- _Work task_: In the entries below, find the line with "revert a. induction" and print exactly every line from there up to and including the line with "Contains a (String", with no other lines.

[Stored data entries]
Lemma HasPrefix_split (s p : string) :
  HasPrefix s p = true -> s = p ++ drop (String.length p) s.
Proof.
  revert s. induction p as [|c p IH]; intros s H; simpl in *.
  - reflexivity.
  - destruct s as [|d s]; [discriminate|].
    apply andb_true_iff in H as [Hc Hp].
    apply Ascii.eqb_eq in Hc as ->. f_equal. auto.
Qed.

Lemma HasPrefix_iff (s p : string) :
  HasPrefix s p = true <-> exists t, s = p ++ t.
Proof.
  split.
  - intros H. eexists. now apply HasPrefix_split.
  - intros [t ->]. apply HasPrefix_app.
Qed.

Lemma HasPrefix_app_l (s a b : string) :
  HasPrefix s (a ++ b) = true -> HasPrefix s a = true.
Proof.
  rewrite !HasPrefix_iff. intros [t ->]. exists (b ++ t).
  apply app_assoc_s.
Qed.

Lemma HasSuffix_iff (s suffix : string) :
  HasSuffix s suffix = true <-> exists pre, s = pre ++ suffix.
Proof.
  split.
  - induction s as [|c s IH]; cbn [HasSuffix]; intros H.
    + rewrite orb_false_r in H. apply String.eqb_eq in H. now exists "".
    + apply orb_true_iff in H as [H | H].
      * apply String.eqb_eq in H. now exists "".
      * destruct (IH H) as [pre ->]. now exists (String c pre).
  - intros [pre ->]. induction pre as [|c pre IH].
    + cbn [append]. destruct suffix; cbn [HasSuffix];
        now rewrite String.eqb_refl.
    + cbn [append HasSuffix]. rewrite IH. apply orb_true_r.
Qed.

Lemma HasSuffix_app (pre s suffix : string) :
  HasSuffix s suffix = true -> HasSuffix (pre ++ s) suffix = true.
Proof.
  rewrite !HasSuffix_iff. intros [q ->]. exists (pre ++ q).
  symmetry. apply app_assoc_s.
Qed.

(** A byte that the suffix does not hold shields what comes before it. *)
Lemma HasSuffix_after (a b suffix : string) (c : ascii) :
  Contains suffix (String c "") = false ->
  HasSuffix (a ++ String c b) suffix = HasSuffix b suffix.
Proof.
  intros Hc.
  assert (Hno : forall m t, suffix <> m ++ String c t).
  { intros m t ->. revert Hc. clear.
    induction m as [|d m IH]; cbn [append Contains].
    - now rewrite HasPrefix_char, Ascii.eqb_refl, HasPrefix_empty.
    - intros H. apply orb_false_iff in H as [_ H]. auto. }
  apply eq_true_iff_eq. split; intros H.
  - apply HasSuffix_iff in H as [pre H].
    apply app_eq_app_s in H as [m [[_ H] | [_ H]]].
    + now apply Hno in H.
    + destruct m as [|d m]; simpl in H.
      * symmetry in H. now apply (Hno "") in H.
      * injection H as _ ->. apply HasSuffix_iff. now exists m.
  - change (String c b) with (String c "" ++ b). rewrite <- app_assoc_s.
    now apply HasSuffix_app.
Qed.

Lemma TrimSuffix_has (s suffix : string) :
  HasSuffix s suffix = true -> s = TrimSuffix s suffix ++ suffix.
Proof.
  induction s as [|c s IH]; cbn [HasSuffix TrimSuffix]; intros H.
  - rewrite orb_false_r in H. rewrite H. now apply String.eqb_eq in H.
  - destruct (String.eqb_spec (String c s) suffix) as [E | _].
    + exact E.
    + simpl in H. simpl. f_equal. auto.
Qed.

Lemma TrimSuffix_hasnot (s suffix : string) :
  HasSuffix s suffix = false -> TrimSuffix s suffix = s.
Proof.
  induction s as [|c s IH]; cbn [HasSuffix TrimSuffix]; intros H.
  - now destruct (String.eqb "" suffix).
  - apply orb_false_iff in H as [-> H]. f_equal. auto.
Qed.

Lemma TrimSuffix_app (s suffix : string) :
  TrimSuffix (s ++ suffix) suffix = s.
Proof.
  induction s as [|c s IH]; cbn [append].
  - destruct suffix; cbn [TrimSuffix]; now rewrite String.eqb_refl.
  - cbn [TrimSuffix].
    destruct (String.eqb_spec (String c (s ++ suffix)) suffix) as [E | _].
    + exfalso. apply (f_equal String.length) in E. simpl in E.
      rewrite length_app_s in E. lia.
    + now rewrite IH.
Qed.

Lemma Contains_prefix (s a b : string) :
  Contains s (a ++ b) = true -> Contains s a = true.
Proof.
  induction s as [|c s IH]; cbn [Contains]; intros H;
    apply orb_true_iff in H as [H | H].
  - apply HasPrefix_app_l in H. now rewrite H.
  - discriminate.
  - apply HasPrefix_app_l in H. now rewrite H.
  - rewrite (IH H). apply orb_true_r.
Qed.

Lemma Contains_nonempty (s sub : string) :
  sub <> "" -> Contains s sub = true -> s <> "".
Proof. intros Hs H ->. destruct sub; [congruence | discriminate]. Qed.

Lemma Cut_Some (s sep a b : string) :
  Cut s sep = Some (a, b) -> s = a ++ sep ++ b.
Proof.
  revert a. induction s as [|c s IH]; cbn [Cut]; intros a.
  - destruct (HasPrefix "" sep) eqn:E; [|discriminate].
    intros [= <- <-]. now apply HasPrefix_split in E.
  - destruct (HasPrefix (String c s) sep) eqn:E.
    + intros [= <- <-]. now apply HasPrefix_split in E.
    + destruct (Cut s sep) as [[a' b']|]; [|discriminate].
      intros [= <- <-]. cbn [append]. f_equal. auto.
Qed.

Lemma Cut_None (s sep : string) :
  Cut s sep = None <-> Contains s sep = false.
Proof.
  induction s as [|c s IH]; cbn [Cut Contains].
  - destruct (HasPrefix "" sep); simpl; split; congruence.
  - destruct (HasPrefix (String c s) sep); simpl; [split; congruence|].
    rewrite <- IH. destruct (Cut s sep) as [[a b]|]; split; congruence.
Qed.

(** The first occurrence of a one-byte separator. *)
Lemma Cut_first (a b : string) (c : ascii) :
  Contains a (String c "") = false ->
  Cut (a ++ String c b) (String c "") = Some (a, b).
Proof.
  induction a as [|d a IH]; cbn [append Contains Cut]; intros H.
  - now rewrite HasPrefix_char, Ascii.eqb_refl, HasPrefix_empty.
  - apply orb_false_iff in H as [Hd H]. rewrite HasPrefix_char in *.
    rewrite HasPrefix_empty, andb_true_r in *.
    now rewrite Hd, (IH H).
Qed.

- _Answer to this task_:
  revert a. induction s as [|c s IH]; cbn [Cut]; intros a.
  - destruct (HasPrefix "" sep) eqn:E; [|discriminate].
    intros [= <- <-]. now apply HasPrefix_split in E.
  - destruct (HasPrefix (String c s) sep) eqn:E.
    + intros [= <- <-]. now apply HasPrefix_split in E.
    + destruct (Cut s sep) as [[a' b']|]; [|discriminate].
      intros [= <- <-]. cbn [append]. f_equal. auto.
Qed.

Lemma Cut_None (s sep : string) :
  Cut s sep = None <-> Contains s sep = false.
Proof.
  induction s as [|c s IH]; cbn [Cut Contains].
  - destruct (HasPrefix "" sep); simpl; split; congruence.
  - destruct (HasPrefix (String c s) sep); simpl; [split; congruence|].
    rewrite <- IH. destruct (Cut s sep) as [[a b]|]; split; congruence.
Qed.

(** The first occurrence of a one-byte separator. *)
Lemma Cut_first (a b : string) (c : ascii) :
  Contains a (String c "") = false ->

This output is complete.